◆ Task goal ◆
Give back exactly the lines of the material below that start at the line containing "(** X5. None" and end at the line containing "- destruct c;", and no others.

-------- Available records

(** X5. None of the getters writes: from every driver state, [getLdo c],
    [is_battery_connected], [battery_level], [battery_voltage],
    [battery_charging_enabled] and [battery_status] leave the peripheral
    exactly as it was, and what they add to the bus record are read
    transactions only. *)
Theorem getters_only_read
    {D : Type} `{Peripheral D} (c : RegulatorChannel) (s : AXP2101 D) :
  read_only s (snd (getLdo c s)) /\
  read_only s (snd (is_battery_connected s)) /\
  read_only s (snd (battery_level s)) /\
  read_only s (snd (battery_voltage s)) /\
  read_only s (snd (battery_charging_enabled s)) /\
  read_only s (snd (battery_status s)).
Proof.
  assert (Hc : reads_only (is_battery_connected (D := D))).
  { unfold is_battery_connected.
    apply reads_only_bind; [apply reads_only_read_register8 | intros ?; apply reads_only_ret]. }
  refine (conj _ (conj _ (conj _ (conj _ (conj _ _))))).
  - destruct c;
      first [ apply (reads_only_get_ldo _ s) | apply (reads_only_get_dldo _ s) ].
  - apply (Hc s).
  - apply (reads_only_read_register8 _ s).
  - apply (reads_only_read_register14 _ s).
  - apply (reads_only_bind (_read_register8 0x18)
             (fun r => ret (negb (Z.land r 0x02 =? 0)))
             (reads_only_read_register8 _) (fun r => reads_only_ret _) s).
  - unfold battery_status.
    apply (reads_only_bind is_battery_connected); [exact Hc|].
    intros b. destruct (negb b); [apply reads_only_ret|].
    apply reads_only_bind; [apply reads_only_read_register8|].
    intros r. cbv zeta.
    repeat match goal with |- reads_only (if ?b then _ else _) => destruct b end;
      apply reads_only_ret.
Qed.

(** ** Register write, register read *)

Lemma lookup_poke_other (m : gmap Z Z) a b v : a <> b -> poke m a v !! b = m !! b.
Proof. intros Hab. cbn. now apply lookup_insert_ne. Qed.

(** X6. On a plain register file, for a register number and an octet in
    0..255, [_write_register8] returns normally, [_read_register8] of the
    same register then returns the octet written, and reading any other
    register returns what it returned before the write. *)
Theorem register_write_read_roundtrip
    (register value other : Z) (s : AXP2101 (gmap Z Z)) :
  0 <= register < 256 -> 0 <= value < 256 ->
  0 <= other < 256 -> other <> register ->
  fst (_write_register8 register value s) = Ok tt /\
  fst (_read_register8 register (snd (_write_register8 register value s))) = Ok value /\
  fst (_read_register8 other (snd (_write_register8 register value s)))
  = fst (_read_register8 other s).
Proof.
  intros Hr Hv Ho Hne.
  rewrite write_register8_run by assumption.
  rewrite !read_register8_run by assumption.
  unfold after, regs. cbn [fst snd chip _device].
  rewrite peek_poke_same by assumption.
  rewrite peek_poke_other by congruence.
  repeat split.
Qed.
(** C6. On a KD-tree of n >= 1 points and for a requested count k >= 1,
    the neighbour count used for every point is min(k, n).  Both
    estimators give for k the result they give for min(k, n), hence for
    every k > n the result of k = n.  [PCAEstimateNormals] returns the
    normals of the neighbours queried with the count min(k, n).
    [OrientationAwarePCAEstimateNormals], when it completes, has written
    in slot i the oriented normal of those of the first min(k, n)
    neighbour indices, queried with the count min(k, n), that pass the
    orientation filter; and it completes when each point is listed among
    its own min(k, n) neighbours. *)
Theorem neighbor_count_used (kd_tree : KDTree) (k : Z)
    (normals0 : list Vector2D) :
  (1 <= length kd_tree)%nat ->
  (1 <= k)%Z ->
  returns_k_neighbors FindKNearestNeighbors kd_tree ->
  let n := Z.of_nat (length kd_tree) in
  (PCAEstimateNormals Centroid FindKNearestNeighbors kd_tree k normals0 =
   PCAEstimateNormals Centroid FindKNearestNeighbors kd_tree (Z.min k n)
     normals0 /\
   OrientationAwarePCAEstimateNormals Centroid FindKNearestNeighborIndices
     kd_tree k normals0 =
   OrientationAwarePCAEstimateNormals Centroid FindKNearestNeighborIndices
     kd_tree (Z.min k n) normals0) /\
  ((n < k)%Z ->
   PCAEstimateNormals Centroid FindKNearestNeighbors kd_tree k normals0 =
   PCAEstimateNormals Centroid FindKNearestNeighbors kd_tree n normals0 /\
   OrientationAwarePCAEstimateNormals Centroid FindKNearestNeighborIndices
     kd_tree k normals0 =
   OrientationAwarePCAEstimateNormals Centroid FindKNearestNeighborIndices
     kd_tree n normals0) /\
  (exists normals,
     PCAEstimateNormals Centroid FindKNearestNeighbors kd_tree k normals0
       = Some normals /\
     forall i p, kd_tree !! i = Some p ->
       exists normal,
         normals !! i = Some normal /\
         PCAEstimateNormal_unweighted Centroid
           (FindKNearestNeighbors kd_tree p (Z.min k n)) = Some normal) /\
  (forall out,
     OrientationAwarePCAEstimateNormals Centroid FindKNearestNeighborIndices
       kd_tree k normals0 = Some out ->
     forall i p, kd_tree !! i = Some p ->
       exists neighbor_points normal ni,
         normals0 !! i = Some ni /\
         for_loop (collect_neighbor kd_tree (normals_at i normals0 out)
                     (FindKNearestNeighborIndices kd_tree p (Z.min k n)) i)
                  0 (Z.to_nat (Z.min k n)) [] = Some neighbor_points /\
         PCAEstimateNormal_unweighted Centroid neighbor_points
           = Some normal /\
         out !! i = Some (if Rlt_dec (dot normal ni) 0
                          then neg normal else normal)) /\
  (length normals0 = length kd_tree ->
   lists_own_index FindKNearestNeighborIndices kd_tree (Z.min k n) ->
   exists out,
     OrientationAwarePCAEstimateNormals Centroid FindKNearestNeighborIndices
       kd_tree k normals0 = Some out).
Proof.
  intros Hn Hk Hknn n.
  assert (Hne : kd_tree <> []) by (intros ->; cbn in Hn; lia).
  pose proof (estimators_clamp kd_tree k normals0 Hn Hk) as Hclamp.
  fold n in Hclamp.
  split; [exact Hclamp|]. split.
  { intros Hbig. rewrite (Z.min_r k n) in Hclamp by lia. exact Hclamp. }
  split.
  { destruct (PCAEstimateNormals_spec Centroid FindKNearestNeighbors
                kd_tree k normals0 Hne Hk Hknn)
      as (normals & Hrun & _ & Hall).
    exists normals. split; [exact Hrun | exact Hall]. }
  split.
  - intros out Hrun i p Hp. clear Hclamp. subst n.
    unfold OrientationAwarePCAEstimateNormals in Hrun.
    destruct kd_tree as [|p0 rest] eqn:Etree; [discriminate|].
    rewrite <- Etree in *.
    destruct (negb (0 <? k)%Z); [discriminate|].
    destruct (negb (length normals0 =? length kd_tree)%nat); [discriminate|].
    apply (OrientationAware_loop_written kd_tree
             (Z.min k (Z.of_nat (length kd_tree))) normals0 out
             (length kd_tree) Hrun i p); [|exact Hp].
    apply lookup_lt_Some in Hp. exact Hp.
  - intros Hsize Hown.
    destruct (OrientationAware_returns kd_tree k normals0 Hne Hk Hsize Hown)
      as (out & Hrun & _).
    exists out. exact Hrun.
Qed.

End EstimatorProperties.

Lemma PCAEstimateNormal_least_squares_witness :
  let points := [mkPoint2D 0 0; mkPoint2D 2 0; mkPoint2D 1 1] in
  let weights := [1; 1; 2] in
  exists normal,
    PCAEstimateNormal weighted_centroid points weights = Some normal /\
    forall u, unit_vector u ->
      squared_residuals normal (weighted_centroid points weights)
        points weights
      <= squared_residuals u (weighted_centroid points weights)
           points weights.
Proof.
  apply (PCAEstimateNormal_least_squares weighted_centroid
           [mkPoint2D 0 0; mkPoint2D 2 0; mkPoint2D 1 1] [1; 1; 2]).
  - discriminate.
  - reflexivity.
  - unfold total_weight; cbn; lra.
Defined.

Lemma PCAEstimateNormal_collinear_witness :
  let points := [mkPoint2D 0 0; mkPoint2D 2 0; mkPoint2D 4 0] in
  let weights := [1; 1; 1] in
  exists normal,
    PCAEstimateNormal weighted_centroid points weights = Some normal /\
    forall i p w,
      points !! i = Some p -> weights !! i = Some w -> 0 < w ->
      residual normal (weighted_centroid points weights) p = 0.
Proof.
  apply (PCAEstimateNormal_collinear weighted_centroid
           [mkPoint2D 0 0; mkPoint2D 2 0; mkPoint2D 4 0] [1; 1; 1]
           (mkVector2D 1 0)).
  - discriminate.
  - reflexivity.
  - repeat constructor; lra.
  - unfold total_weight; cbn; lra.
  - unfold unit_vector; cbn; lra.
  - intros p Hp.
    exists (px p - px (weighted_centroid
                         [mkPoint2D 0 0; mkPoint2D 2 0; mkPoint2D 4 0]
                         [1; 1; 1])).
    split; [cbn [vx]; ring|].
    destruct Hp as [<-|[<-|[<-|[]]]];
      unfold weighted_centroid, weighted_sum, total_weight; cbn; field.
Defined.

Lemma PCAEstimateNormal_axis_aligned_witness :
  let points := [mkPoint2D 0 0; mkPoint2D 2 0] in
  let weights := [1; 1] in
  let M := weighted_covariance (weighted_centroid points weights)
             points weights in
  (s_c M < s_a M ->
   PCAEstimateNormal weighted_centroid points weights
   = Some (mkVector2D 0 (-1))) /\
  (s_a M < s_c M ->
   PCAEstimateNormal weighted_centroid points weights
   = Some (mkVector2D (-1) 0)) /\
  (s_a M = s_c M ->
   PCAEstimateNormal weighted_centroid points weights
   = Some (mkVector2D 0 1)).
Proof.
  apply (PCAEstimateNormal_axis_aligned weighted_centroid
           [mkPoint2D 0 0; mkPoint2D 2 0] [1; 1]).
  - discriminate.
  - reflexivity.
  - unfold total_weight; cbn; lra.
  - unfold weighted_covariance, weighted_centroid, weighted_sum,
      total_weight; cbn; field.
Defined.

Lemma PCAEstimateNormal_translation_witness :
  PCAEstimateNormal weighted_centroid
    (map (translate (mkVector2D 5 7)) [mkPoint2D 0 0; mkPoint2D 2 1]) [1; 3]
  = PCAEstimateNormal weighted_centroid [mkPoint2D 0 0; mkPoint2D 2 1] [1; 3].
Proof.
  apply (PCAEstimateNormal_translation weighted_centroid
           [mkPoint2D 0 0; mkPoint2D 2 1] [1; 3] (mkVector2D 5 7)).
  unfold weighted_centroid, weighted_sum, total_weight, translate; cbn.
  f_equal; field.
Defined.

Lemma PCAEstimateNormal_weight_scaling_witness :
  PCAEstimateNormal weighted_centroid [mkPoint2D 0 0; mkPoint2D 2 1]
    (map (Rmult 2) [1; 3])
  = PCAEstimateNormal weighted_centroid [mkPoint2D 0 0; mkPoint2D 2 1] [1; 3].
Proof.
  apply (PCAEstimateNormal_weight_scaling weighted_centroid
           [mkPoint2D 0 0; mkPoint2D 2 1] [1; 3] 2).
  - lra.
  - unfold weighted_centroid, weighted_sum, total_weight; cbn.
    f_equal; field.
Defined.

----------------
-------- Available records

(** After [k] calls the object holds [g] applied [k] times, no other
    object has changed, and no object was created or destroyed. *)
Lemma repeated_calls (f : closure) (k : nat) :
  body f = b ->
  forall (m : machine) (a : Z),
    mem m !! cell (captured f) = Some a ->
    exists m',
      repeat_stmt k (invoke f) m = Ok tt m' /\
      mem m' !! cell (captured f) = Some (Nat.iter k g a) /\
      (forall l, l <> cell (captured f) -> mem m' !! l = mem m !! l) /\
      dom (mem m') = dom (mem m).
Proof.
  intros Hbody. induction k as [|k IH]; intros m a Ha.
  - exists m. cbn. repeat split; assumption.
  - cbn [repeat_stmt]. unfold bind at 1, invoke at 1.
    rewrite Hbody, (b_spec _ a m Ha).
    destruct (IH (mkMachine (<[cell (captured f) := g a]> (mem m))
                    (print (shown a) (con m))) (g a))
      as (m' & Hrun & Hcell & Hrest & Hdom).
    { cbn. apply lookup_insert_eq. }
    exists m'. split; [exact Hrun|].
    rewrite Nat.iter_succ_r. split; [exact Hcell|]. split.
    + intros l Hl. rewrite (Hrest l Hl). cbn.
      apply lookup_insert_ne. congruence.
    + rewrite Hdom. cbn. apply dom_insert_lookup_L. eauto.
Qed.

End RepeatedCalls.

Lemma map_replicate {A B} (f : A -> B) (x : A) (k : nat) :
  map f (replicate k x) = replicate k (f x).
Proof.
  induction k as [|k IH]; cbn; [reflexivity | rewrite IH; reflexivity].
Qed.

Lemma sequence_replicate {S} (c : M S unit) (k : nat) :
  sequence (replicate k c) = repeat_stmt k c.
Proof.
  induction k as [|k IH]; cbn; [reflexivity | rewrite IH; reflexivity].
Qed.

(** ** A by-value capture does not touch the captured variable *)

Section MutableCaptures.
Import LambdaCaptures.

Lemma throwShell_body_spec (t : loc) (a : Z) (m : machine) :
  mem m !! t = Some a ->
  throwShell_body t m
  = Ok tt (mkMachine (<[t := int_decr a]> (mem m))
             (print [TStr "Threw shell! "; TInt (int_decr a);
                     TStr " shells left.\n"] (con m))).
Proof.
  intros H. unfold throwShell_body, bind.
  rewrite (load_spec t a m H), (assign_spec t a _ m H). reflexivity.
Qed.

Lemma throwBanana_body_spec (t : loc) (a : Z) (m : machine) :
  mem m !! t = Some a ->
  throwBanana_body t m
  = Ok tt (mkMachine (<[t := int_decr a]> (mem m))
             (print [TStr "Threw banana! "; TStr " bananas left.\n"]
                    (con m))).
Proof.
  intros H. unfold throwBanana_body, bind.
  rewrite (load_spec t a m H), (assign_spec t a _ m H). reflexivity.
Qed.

----------------

◆ Exercise output ◆
(** X5. None of the getters writes: from every driver state, [getLdo c],
    [is_battery_connected], [battery_level], [battery_voltage],
    [battery_charging_enabled] and [battery_status] leave the peripheral
    exactly as it was, and what they add to the bus record are read
    transactions only. *)
Theorem getters_only_read
    {D : Type} `{Peripheral D} (c : RegulatorChannel) (s : AXP2101 D) :
  read_only s (snd (getLdo c s)) /\
  read_only s (snd (is_battery_connected s)) /\
  read_only s (snd (battery_level s)) /\
  read_only s (snd (battery_voltage s)) /\
  read_only s (snd (battery_charging_enabled s)) /\
  read_only s (snd (battery_status s)).
Proof.
  assert (Hc : reads_only (is_battery_connected (D := D))).
  { unfold is_battery_connected.
    apply reads_only_bind; [apply reads_only_read_register8 | intros ?; apply reads_only_ret]. }
  refine (conj _ (conj _ (conj _ (conj _ (conj _ _))))).
  - destruct c;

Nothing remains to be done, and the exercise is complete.